Verses 1-59
3. Uncleanness due to skin and covering abnormalities chs. 13-14
Many translations and commentaries have regarded the legislation in these chapters as dealing with leprosy, but this is misleading. The confusion has arisen because the term "leprosy" appears in most English texts in these chapters, and English readers automatically think that what we know as modern leprosy is in view. However as the chapters unfold it becomes increasingly clear that what is in view is not modern leprosy (Hansen’s disease). [Note: See S. G. Browne, Leprosy in the Bible; E. V. Hulse, "The Nature of Biblical ’Leprosy’ and the Use of Alternative Medical Terms in Modern Translations of the Bible," Palestine Exploration Quarterly 107 (1975):87-105; John Wilkinson, "Leprosy and Leviticus: The Problem of Description and Identification," Scottish Journal of Theology 30 (1984):153-69; Rebecca A. and E. Eugene Baillie, M. D., "Biblical Leprosy as Compared to Present-Day Leprosy," Christian Medical Society Journal 14:3 (Fall 1983):27-29.] The solution to the problem involves recognizing that the Septuagint version has influenced the English translations of the Hebrew word used here, tsara’at. In the Septuagint, the Greek word lepra translates tsara’at, and the English translations have simply transliterated this Greek word because of similarities with modern leprosy. The Greeks used a different term for human leprosy: elephantiasis, not lepra. That tsara’at does not mean leprosy becomes especially clear in chapter 14 where we read that tsara’at appeared as mold and mildew in clothes and houses, something modern leprosy does not do. What tsara’at does describe is a variety of abnormalities that afflicted human skin as well as clothing and houses, coverings of various types. Lepra etymologically refers to scaliness, and tsara’at may also. [Note: See Hulse, p. 93; and Browne, p. 5.] Evidently there was enough similarity between these abnormalities for God to deal with them together in this section of Leviticus.
The section contains three parts. Moses frequently divided various material into three subsections in Leviticus. Each part in this section begins, "The Lord spoke to Moses and Aaron" (Leviticus 13:1; Leviticus 14:1; Leviticus 14:33), and it closes, "This is the law for" (Leviticus 13:59; Leviticus 14:32; Leviticus 14:54).
The diagnosis and treatment of abnormalities in human skin and clothing ch. 13
We may further divide this chapter into two parts: the diagnosis and treatment of abnormalities in human skin, and the diagnosis and treatment of abnormalities in clothing and similar articles. A more detailed outline of the chapter follows. [Note: Wenham, The Book . . ., p. 194.]

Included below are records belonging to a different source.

(** [struct tcp_pcb]: the callback argument, the callback slots, and the bytes
    that [tcp_write] has accepted for the peer since the connection began. *)
Record tcb : Type := Tcb {
  t_arg : option ptr;
  t_recv : option tcp_fn;
  t_sent : option tcp_fn;
  t_err : option tcp_fn;
  t_poll : option tcp_fn;
  t_accept : option tcp_fn;
  t_stream : bytes
}.

(** The slots of a control block that no callback was set on. *)
Definition tcb_new : tcb := Tcb None None None None None None [].

Definition set_arg (a : option ptr) (t : tcb) : tcb :=
  Tcb a (t_recv t) (t_sent t) (t_err t) (t_poll t) (t_accept t) (t_stream t).
Definition set_recv (f : option tcp_fn) (t : tcb) : tcb :=
  Tcb (t_arg t) f (t_sent t) (t_err t) (t_poll t) (t_accept t) (t_stream t).
Definition set_sent (f : option tcp_fn) (t : tcb) : tcb :=
  Tcb (t_arg t) (t_recv t) f (t_err t) (t_poll t) (t_accept t) (t_stream t).
Definition set_err (f : option tcp_fn) (t : tcb) : tcb :=
  Tcb (t_arg t) (t_recv t) (t_sent t) f (t_poll t) (t_accept t) (t_stream t).
Definition set_poll (f : option tcp_fn) (t : tcb) : tcb :=
  Tcb (t_arg t) (t_recv t) (t_sent t) (t_err t) f (t_accept t) (t_stream t).
Definition set_accept (f : option tcp_fn) (t : tcb) : tcb :=
  Tcb (t_arg t) (t_recv t) (t_sent t) (t_err t) (t_poll t) f (t_stream t).
Definition add_stream (bs : bytes) (t : tcb) : tcb :=
  Tcb (t_arg t) (t_recv t) (t_sent t) (t_err t) (t_poll t) (t_accept t)
    (t_stream t ++ bs).

(** [struct pbuf]: reference count, [next], and the [len] bytes at
    [payload]. *)
Record pnode : Type := Pnode {
  pn_ref : nat;
  pn_next : option ptr;
  pn_data : bytes
}.

(** [ip_addr_t]: an IPv4 address or the four words of an IPv6 address; a word
    holds the bytes in network order, that is, its low byte is the first byte
    of the address on a little-endian machine. *)
Inductive ip_addr : Type :=
| IPv4 (addr : Z)
| IPv6 (addr0 addr1 addr2 addr3 : Z).

#[export] Instance ip_addr_eq_dec : EqDecision ip_addr.
Proof. solve_decision. Defined.

(** A UDP datagram handed to lwIP for transmission. *)
Record datagram : Type := Datagram {
  d_src : ip_addr;
  d_sport : Z;
  d_dst : ip_addr;
  d_dport : Z;
  d_netif : option ptr;
  d_data : bytes
}.

Record lwview : Type := View {
  pbufs : gmap ptr pnode;      (* the allocated packet buffers *)
  tcps : gmap ptr tcb;         (* the allocated TCP control blocks *)
  blocks : gset ptr;           (* the blocks of mem_malloc not freed yet *)
  outbox : list datagram       (* the datagrams sent *)
}.

Definition with_pbufs (m : gmap ptr pnode) (v : lwview) : lwview :=
  View m (tcps v) (blocks v) (outbox v).
Definition with_tcps (m : gmap ptr tcb) (v : lwview) : lwview :=
  View (pbufs v) m (blocks v) (outbox v).
Definition with_blocks (b : gset ptr) (v : lwview) : lwview :=
  View (pbufs v) (tcps v) b (outbox v).
Definition with_outbox (l : list datagram) (v : lwview) : lwview :=
  View (pbufs v) (tcps v) (blocks v) l.

(** ** Chains of packet buffers *)

(** A chain is the list of its buffers, each with its bytes. *)
Abbreviation cells := (list (ptr * bytes)) (only parsing).

Definition chain_head (cs : cells) : option ptr := fst <$> head cs.

(** The bytes of a chain. *)
Definition chain_data (cs : cells) : bytes := concat (snd <$> cs).
Arguments chain_data : simpl never.

(** [cs] is in [m], and the only reference to each buffer is its
    predecessor's, or for the first that of the chain's owner. *)
Fixpoint chain (m : gmap ptr pnode) (cs : cells) : Prop :=
  match cs with
  | [] => True
  | (p, b) :: cs => m !! p = Some (Pnode 1 (chain_head cs) b) /\ chain m cs
  end.

(** A chain without repetition, as its owner knows it. *)
Definition owned (m : gmap ptr pnode) (cs : cells) : Prop :=
  chain m cs /\ NoDup (cs.*1).

(** [m] without the buffers of [cs]. *)
Definition without (m : gmap ptr pnode) (cs : cells) : gmap ptr pnode :=
  foldr delete m (cs.*1).

Arguments without : simpl never.

(** What [pbuf_free] documents: the count of the first buffer goes down by
    one; a buffer whose count reaches zero is deallocated, and then the same
    happens to its successor. *)
Inductive pfree : gmap ptr pnode -> ptr -> gmap ptr pnode -> Prop :=
| pfree_shared m p k o b :
    m !! p = Some (Pnode (S (S k)) o b) ->
    pfree m p (<[p := Pnode (S k) o b]> m)
| pfree_last m p b :
    m !! p = Some (Pnode 1 None b) -> pfree m p (delete p m)
| pfree_next m p q b m' :
    m !! p = Some (Pnode 1 (Some q) b) -> pfree (delete p m) q m' ->
    pfree m p m'.

(** ** Operations *)

Class Lwip (S : Type) : Type := {
  mem_malloc : M S (option ptr);
  mem_free : ptr -> M S unit;
  pbuf_len : ptr -> M S Z;               (* p->len *)
  pbuf_tot_len : ptr -> M S Z;           (* p->tot_len *)
  pbuf_next : ptr -> M S (option ptr);   (* p->next *)
  pbuf_payload : ptr -> M S bytes;       (* the len bytes at p->payload *)
  pbuf_ref : ptr -> M S unit;
  pbuf_free : ptr -> M S Z;
  pbuf_cat : ptr -> ptr -> M S unit;
  pbuf_alloc : Z -> M S (option ptr);    (* PBUF_RAW, length, PBUF_POOL *)
  pbuf_take : ptr -> bytes -> Z -> M S err_t;
  pbuf_copy_partial : ptr -> Z -> Z -> M S bytes;
  tcp_arg : ptr -> option ptr -> M S unit;
  tcp_recv : ptr -> option tcp_fn -> M S unit;
  tcp_sent : ptr -> option tcp_fn -> M S unit;
  tcp_err : ptr -> option tcp_fn -> M S unit;
  tcp_poll : ptr -> option tcp_fn -> Z -> M S unit;
  tcp_sndbuf : ptr -> M S Z;
  tcp_write : ptr -> bytes -> Z -> M S err_t;
  tcp_output : ptr -> M S err_t;
  tcp_recved : ptr -> Z -> M S unit;
  tcp_setprio : ptr -> Z -> M S unit;
  tcp_close : ptr -> M S err_t;
  tcp_abort : ptr -> M S unit;
  tcp_new_ip_type : M S (option ptr);
  tcp_bind : ptr -> Z -> M S err_t;      (* IP_ANY_TYPE *)
  tcp_listen : ptr -> M S (option ptr);
  tcp_accept : option ptr -> tcp_fn -> M S unit;
  tcp_free : ptr -> M S unit
}.

(** ** Laws

    Where a law speaks of a live control block, a live buffer or an allocated
    block, nothing is promised about any other.  The one exception is
    [tcp_arg_dead]: a control block that is no longer allocated may not be
    written. *)
Class LwipLaws (S : Type) `{Lwip S} : Type := {
  view : S -> lwview;

  mem_malloc_law s :
    wp mem_malloc s (fun r s' =>
      match r with
      | None => view s' = view s
      | Some a => (a ∉ blocks (view s)) /\
          view s' = with_blocks ({[ a ]} ∪ blocks (view s)) (view s)
      end);
  mem_free_law s a :
    a ∈ blocks (view s) ->
    wp (mem_free a) s (fun _ s' =>
      view s' = with_blocks (blocks (view s) ∖ {[ a ]}) (view s));

  pbuf_len_law s p n :
    pbufs (view s) !! p = Some n ->
    pbuf_len p s = Ok (Z.of_nat (length (pn_data n)), s);
  pbuf_tot_len_law s p cs :
    owned (pbufs (view s)) cs -> chain_head cs = Some p ->
    pbuf_tot_len p s = Ok (Z.of_nat (length (chain_data cs)), s);
  pbuf_next_law s p n :
    pbufs (view s) !! p = Some n -> pbuf_next p s = Ok (pn_next n, s);
  pbuf_payload_law s p n :
    pbufs (view s) !! p = Some n -> pbuf_payload p s = Ok (pn_data n, s);
  pbuf_ref_law s p k o b :
    pbufs (view s) !! p = Some (Pnode k o b) ->
    wp (pbuf_ref p) s (fun _ s' =>
      view s' = with_pbufs (<[p := Pnode (k + 1) o b]> (pbufs (view s)))
                  (view s));
  pbuf_free_law s p m :
    pfree (pbufs (view s)) p m ->
    wp (pbuf_free p) s (fun _ s' => view s' = with_pbufs m (view s));
  pbuf_cat_law s h t hs k o b' :
    owned (pbufs (view s)) hs -> chain_head hs = Some h ->
    (fst <$> last hs) = Some k ->
    pbufs (view s) !! k = Some (Pnode 1 o b') ->
    wp (pbuf_cat h t) s (fun _ s' =>
      view s' = with_pbufs (<[k := Pnode 1 (Some t) b']> (pbufs (view s)))
                  (view s));
  pbuf_alloc_law s len :
    (0 <= len)%Z ->
    wp (pbuf_alloc len) s (fun r s' =>
      match r with
      | None => view s' = view s
      | Some p => exists cs m,
          view s' = with_pbufs m (view s) /\
          owned m cs /\ chain_head cs = Some p /\
          Z.of_nat (length (chain_data cs)) = len /\
          (length cs <= Datatypes.S (Z.to_nat len))%nat /\
          (forall q, q ∈ (cs.*1) -> pbufs (view s) !! q = None) /\
          (forall q, q ∉ (cs.*1) -> m !! q = pbufs (view s) !! q)
      end);
  pbuf_take_law s p cs buf len :
    owned (pbufs (view s)) cs -> chain_head cs = Some p ->
    (0 <= len)%Z -> (len <= Z.of_nat (length (chain_data cs)))%Z ->
    (len <= Z.of_nat (length buf))%Z ->
    wp (pbuf_take p buf len) s (fun r s' => r = ERR_OK /\ exists cs' m,
      view s' = with_pbufs m (view s) /\ owned m cs' /\
      (cs'.*1) = (cs.*1) /\ (length <$> cs'.*2) = (length <$> cs.*2) /\
      chain_data cs' = take (Z.to_nat len) buf ++
                       drop (Z.to_nat len) (chain_data cs) /\
      (forall q, q ∉ (cs.*1) -> m !! q = pbufs (view s) !! q));
  pbuf_copy_partial_law s p cs len :
    owned (pbufs (view s)) cs -> chain_head cs = Some p ->
    len = Z.of_nat (length (chain_data cs)) ->
    pbuf_copy_partial p len 0 s = Ok (chain_data cs, s);

  tcp_arg_law s pcb t a :
    tcps (view s) !! pcb = Some t ->
    wp (tcp_arg pcb a) s (fun _ s' =>
      view s' = with_tcps (<[pcb := set_arg a t]> (tcps (view s))) (view s));
  tcp_arg_dead s pcb a :
    tcps (view s) !! pcb = None -> tcp_arg pcb a s = Fault UB;
  tcp_recv_law s pcb t f :
    tcps (view s) !! pcb = Some t ->
    wp (tcp_recv pcb f) s (fun _ s' =>
      view s' = with_tcps (<[pcb := set_recv f t]> (tcps (view s))) (view s));
  tcp_sent_law s pcb t f :
    tcps (view s) !! pcb = Some t ->
    wp (tcp_sent pcb f) s (fun _ s' =>
      view s' = with_tcps (<[pcb := set_sent f t]> (tcps (view s))) (view s));
  tcp_err_law s pcb t f :
    tcps (view s) !! pcb = Some t ->
    wp (tcp_err pcb f) s (fun _ s' =>
      view s' = with_tcps (<[pcb := set_err f t]> (tcps (view s))) (view s));
  tcp_poll_law s pcb t f n :
    tcps (view s) !! pcb = Some t ->
    wp (tcp_poll pcb f n) s (fun _ s' =>
      view s' = with_tcps (<[pcb := set_poll f t]> (tcps (view s))) (view s));
  tcp_sndbuf_law s pcb t :
    tcps (view s) !! pcb = Some t ->
    exists n, tcp_sndbuf pcb s = Ok (n, s) /\ (0 <= n < 2 ^ 16)%Z;
  tcp_write_law s pcb t bs :
    tcps (view s) !! pcb = Some t ->
    wp (tcp_write pcb bs 1) s (fun e s' =>
      view s' = if decide (e = ERR_OK)
                then with_tcps (<[pcb := add_stream bs t]> (tcps (view s)))
                       (view s)
                else view s);
  tcp_output_law s pcb t :
    tcps (view s) !! pcb = Some t ->
    wp (tcp_output pcb) s (fun _ s' => view s' = view s);
  tcp_recved_law s pcb t n :
    tcps (view s) !! pcb = Some t ->
    wp (tcp_recved pcb n) s (fun _ s' => view s' = view s);
  tcp_setprio_law s pcb t n :
    tcps (view s) !! pcb = Some t ->
    wp (tcp_setprio pcb n) s (fun _ s' => view s' = view s);
  tcp_close_law s pcb t :
    tcps (view s) !! pcb = Some t ->
    wp (tcp_close pcb) s (fun e s' =>
      view s' = if decide (e = ERR_OK)
                then with_tcps (delete pcb (tcps (view s))) (view s)
                else view s);
  tcp_new_law s :
    wp tcp_new_ip_type s (fun r s' =>
      match r with
      | None => view s' = view s
      | Some pcb => tcps (view s) !! pcb = None /\
          view s' = with_tcps (<[pcb := tcb_new]> (tcps (view s))) (view s)
      end);
  tcp_bind_law s pcb t port :
    tcps (view s) !! pcb = Some t ->
    wp (tcp_bind pcb port) s (fun _ s' => view s' = view s);
  tcp_listen_law s pcb t :
    tcps (view s) !! pcb = Some t ->
    wp (tcp_listen pcb) s (fun r s' =>
      match r with
      | None => view s' = view s
      | Some l =>
          (l = pcb \/ tcps (view s) !! l = None) /\
          view s' = with_tcps
            (<[l := set_arg (t_arg t) tcb_new]> (delete pcb (tcps (view s))))
            (view s)
      end);
  tcp_accept_law s o f :
    match o with
    | None => wp (tcp_accept o f) s (fun _ s' => view s' = view s)
    | Some pcb => forall t, tcps (view s) !! pcb = Some t ->
        wp (tcp_accept o f) s (fun _ s' =>
          view s' = with_tcps (<[pcb := set_accept (Some f) t]>
                                 (tcps (view s))) (view s))
    end;
  tcp_free_law s pcb t :
    tcps (view s) !! pcb = Some t ->
    wp (tcp_free pcb) s (fun _ s' =>
      view s' = with_tcps (delete pcb (tcps (view s))) (view s))
}.
(* ===== verification/Cs.v ===== *)
(** * The data of the layer (src/src/cs.h, src/src/tcp.h)

    The connection state of src/src/tcp.c, the table of application callbacks,
    the fields of lwIP's [struct netif] and [struct udp_pcb] that the program
    reads and writes itself, and the state of a whole program.  Functions of
    the application take and return the whole state, because they call back
    into the layer. *)

From S2P Require Import Prelude Lwip.

(** [enum cs_tcp_raw_states]. *)
Inductive cs_tcp_raw_states : Type :=
| ES_NONE
| ES_ACCEPTED
| ES_RECEIVED
| ES_CLOSING.

#[export] Instance cs_tcp_raw_states_eq_dec : EqDecision cs_tcp_raw_states.
Proof. solve_decision. Defined.

(** [struct cs_tcp_raw_state].  The member [tpcb], which nothing reads or
    writes, is left out. *)
Record cs_tcp_raw_state : Type := EsState {
  es_state : cs_tcp_raw_states;
  es_retries : Z;
  es_pcb : ptr;
  es_p : option ptr;
  es_callback : ptr
}.

Definition es_set_state (x : cs_tcp_raw_states) (r : cs_tcp_raw_state) :=
  EsState x (es_retries r) (es_pcb r) (es_p r) (es_callback r).
Definition es_set_retries (n : Z) (r : cs_tcp_raw_state) :=
  EsState (es_state r) n (es_pcb r) (es_p r) (es_callback r).
Definition es_set_p (p : option ptr) (r : cs_tcp_raw_state) :=
  EsState (es_state r) (es_retries r) (es_pcb r) p (es_callback r).

(** The functions that the program stores in a [struct netif]. *)
Inductive netif_fn : Type :=
| Fn_etharp_output
| Fn_ethip6_output
| Fn_cs_low_level_output.

(** [struct netif]: the fields that src/src/cs.c uses.  [n_state] is the
    callback table given to [netif_add]. *)
Record netif : Type := Netif {
  n_state : option ptr;
  n_name : Z * Z;
  n_hwaddr : list Z;
  n_hwaddr_len : Z;
  n_flags : Z;
  n_output : option netif_fn;
  n_output_ip6 : option netif_fn;
  n_linkoutput : option netif_fn;
  n_mtu : Z;
  n_ifinoctets : Z;
  n_ifindiscards : Z;
  n_ifoutoctets : Z;
  n_ifoutdiscards : Z
}.

(** The state of a program: lwIP's own, the live [cs_tcp_raw_state]s, the
    UDP control blocks, the network interfaces, the counter
    [lwip_stats.link.recv], and the application's state. *)
Record world (S A : Type) : Type := World {
  lw : S;
  es_heap : gmap ptr cs_tcp_raw_state;
  udps : gmap ptr udp_pcb;
  netifs : gmap ptr netif;
  link_recv : Z;
  app : A
}.
Arguments World {S A}.
Arguments lw {S A}.
Arguments es_heap {S A}.
Arguments udps {S A}.
Arguments netifs {S A}.
Arguments link_recv {S A}.
Arguments app {S A}.

Section world.
Context {S A : Type}.
Implicit Types w : world S A.

Definition with_lw (s : S) w : world S A :=
  World s (es_heap w) (udps w) (netifs w) (link_recv w) (app w).
Definition with_es (h : gmap ptr cs_tcp_raw_state) w : world S A :=
  World (lw w) h (udps w) (netifs w) (link_recv w) (app w).
Definition with_udps (u : gmap ptr udp_pcb) w : world S A :=
  World (lw w) (es_heap w) u (netifs w) (link_recv w) (app w).
Definition with_netifs (n : gmap ptr netif) w : world S A :=
  World (lw w) (es_heap w) (udps w) n (link_recv w) (app w).
Definition with_link_recv (n : Z) w : world S A :=
  World (lw w) (es_heap w) (udps w) (netifs w) n (app w).
Definition with_app (a : A) w : world S A :=
  World (lw w) (es_heap w) (udps w) (netifs w) (link_recv w) a.

(** A call into lwIP. *)
Definition lift {X} (m : M S X) : M (world S A) X := fun w =>
  match m (lw w) with
  | Ok (x, s) => Ok (x, with_lw s w)
  | Fault f => Fault f
  end.

#[local] Arguments lift : simpl never.

Lemma wp_lift {F X} (m : M S X) w (Q : X -> world S A -> Prop) :
  wpf F m (lw w) (fun x s => Q x (with_lw s w)) -> wpf F (lift m) w Q.
Proof. unfold wpf, lift. by destruct (m (lw w)) as [[x s]|]. Qed.

Lemma wp_lift_eq {F X} (m : M S X) w x (Q : X -> world S A -> Prop) :
  m (lw w) = Ok (x, lw w) -> Q x w -> wpf F (lift m) w Q.
Proof. intros Hm HQ. unfold wpf, lift. rewrite Hm. by destruct w. Qed.

(** [cs] is a fresh chain that starts with [p] and holds [data]; it is all
    that [v'] has more than [v]. *)
Record filled (v v' : lwview) (p : ptr) (data : bytes) (cs : cells) : Prop :=
  Filled {
    fl_view : v' = with_pbufs (pbufs v') v;
    fl_owned : owned (pbufs v') cs;
    fl_head : chain_head cs = Some p;
    fl_data : chain_data cs = data;
    fl_length : (length cs <= Datatypes.S (length data))%nat;
    fl_fresh : forall q, q ∈ (cs.*1) -> pbufs v !! q = None;
    fl_without : without (pbufs v') cs = pbufs v
  }.

Lemma fl_same v v' p data cs q :
  filled v v' p data cs -> q ∉ (cs.*1) -> pbufs v' !! q = pbufs v !! q.
Proof.
  intros Hf Hq. rewrite <- (fl_without _ _ _ _ _ Hf), without_lookup.
  by rewrite decide_False.
Qed.

(** A buffer is allocated and filled with the first [len] bytes of [buf]. *)
Lemma wp_alloc_take {F} `{!Lwip S, !LwipLaws S} {X} buf len w none
    (some : ptr -> M (world S A) X) (Q : X -> world S A -> Prop) :
  (0 <= len)%Z -> (len <= Z.of_nat (length buf))%Z ->
  (forall s, view s = view (lw w) -> wpf F none (with_lw s w) Q) ->
  (forall p cs s,
     filled (view (lw w)) (view s) p (take (Z.to_nat len) buf) cs ->
     wpf F (some p) (with_lw s w) Q) ->
  wpf F (o ← lift (pbuf_alloc len);
      match o with
      | None => none
      | Some p => _ ← lift (pbuf_take p buf len); some p
      end) w Q.
Proof.
  intros Hn Hbuf HN HS. apply wp_bind, wp_lift.
  eapply wp_mono; [by apply pbuf_alloc_law|]. cbn. intros [p|] s1; [|apply HN].
  intros (cs & m & Hs1 & Ho & Hhd & Hlen & Hcells & Hfresh & Hsame).
  apply wp_bind, wp_lift. cbn.
  eapply wp_mono; [eapply (pbuf_take_law _ p cs); rewrite ?Hs1; cbn; auto; lia|].
  cbn. intros _ s2 (_ & cs' & m' & Hs2 & Ho' & Hptrs & _ & Hdata & Hsame').
  rewrite Hs1 in Hs2, Hsame'. cbn in Hs2, Hsame'.
  rewrite (drop_ge (chain_data cs)), app_nil_r in Hdata by lia.
  apply (HS p cs'). rewrite Hs2. split; cbn; try done.
  - destruct cs as [|[]], cs' as [|[]]; cbn in *; congruence.
  - rewrite <- (length_fmap fst cs'), Hptrs, length_fmap, length_take. lia.
  - by rewrite Hptrs.
  - apply map_eq. intros x. rewrite without_lookup, Hptrs.
    case_decide as Hin; [by rewrite Hfresh|by rewrite Hsame', Hsame].
Qed.

(** Reading and writing a [cs_tcp_raw_state] through a pointer. *)
Definition es_get (e : ptr) : M (world S A) cs_tcp_raw_state :=
  h ← gets es_heap; deref (h !! e).

Definition es_put (e : ptr) (r : cs_tcp_raw_state) : M (world S A) unit :=
  modify (fun w => with_es (<[e := r]> (es_heap w)) w).

(** [es->field = v]. *)
Definition es_set (e : ptr) (f : cs_tcp_raw_state -> cs_tcp_raw_state)
    : M (world S A) unit :=
  r ← es_get e; es_put e (f r).

Lemma es_get_run e r w : es_heap w !! e = Some r -> es_get e w = Ok (r, w).
Proof. intros He. unfold es_get, mbind, M_bind, gets. by rewrite He. Qed.

Lemma es_set_run e f r w :
  es_heap w !! e = Some r ->
  es_set e f w = Ok (tt, with_es (<[e := f r]> (es_heap w)) w).
Proof.
  intros He. unfold es_set. erewrite bind_Ok by (by apply es_get_run). done.
Qed.

Lemma wp_es_get {F} e r w (Q : cs_tcp_raw_state -> world S A -> Prop) :
  es_heap w !! e = Some r -> Q r w -> wpf F (es_get e) w Q.
Proof. intros He HQ. unfold es_get. wp_auto. done. Qed.

Lemma wp_es_set {F} e f r w (Q : unit -> world S A -> Prop) :
  es_heap w !! e = Some r ->
  Q tt (with_es (<[e := f r]> (es_heap w)) w) -> wpf F (es_set e f) w Q.
Proof.
  intros He HQ. unfold es_set. wp_auto. eapply wp_es_get; [done|]. done.
Qed.

End world.
Arguments lift {S A X} m w : simpl never.

(** [cs_callback].  A member that was never assigned is [None]: calling it is
    undefined.  [input] takes the value of [*readlen] and returns its new
    value with the packet. *)
Record cs_callback (S A : Type) : Type := CsCallback {
  cb_state : option ptr;
  cb_netif : option ptr;
  cb_tcp_accept :
    option (option ptr -> ptr -> ptr -> M (world S A) err_t);
  cb_tcp_recv :
    option (option ptr -> ptr -> ptr -> ptr -> M (world S A) err_t);
  cb_tcp_send_done :
    option (option ptr -> ptr -> ptr -> M (world S A) unit);
  cb_tcp_close :
    option (option ptr -> ptr -> ptr -> M (world S A) unit);
  cb_udp_recv :
    option (option ptr -> ptr -> ptr -> ip_addr -> Z -> M (world S A) err_t);
  cb_output :
    option (option ptr -> ptr -> bytes -> Z -> M (world S A) Z);
  cb_input :
    option (option ptr -> ptr -> Z -> M (world S A) (option ptr * Z));
  cb_init :
    option (option ptr -> ptr -> M (world S A) unit)
}.
Arguments CsCallback {S A}.
Arguments cb_state {S A}.
Arguments cb_netif {S A}.
Arguments cb_tcp_accept {S A}.
Arguments cb_tcp_recv {S A}.
Arguments cb_tcp_send_done {S A}.
Arguments cb_tcp_close {S A}.
Arguments cb_udp_recv {S A}.
Arguments cb_output {S A}.
Arguments cb_input {S A}.
Arguments cb_init {S A}.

Introduction Leviticus 13:1
First set of tests for skin disease Leviticus 13:2-8
Second set of tests for skin disease Leviticus 13:9-17
Third set of tests for skin disease in scars Leviticus 13:18-23
Fourth set of tests for skin disease in burns Leviticus 13:24-28
Fifth set of tests for skin disease in scalp or beard Leviticus 13:29-37
A skin disease that is clean Leviticus 13:38-39
Baldness and skin disease Leviticus 13:40-44
Treatment of those diagnosed as unclean Leviticus 13:45-46
Diagnosis and treatment of skin disease in clothing Leviticus 13:47-58
Summary Leviticus 13:59
Rooker saw seven types of infectious skin diseases in Leviticus 13:1-44: skin eruptions (Leviticus 13:1-8), chronic skin disease (Leviticus 13:9-17), boils (Leviticus 13:18-23), burns (Leviticus 13:24-28), sores (Leviticus 13:29-37), rashes (Leviticus 13:38-39), and baldness (Leviticus 13:40-44). [Note: Rooker, pp. 186-92.]
Before proceeding, we need to note that by "treatment" we do not mean that God prescribed a way by which people or objects afflicted with "leprosy" could recover. Rather the "treatment" dealt with how people were to relate to God and the sanctuary in view of these problems. He was not dealing with them as a physician but as a public health inspector. His objective was not their physical recovery in this legislation but their proper participation in worship.
Typically in each case we read four things: a preliminary statement of the symptoms, the priestly inspection, the basis of the priest’s diagnosis, and the diagnosis itself and the consequences.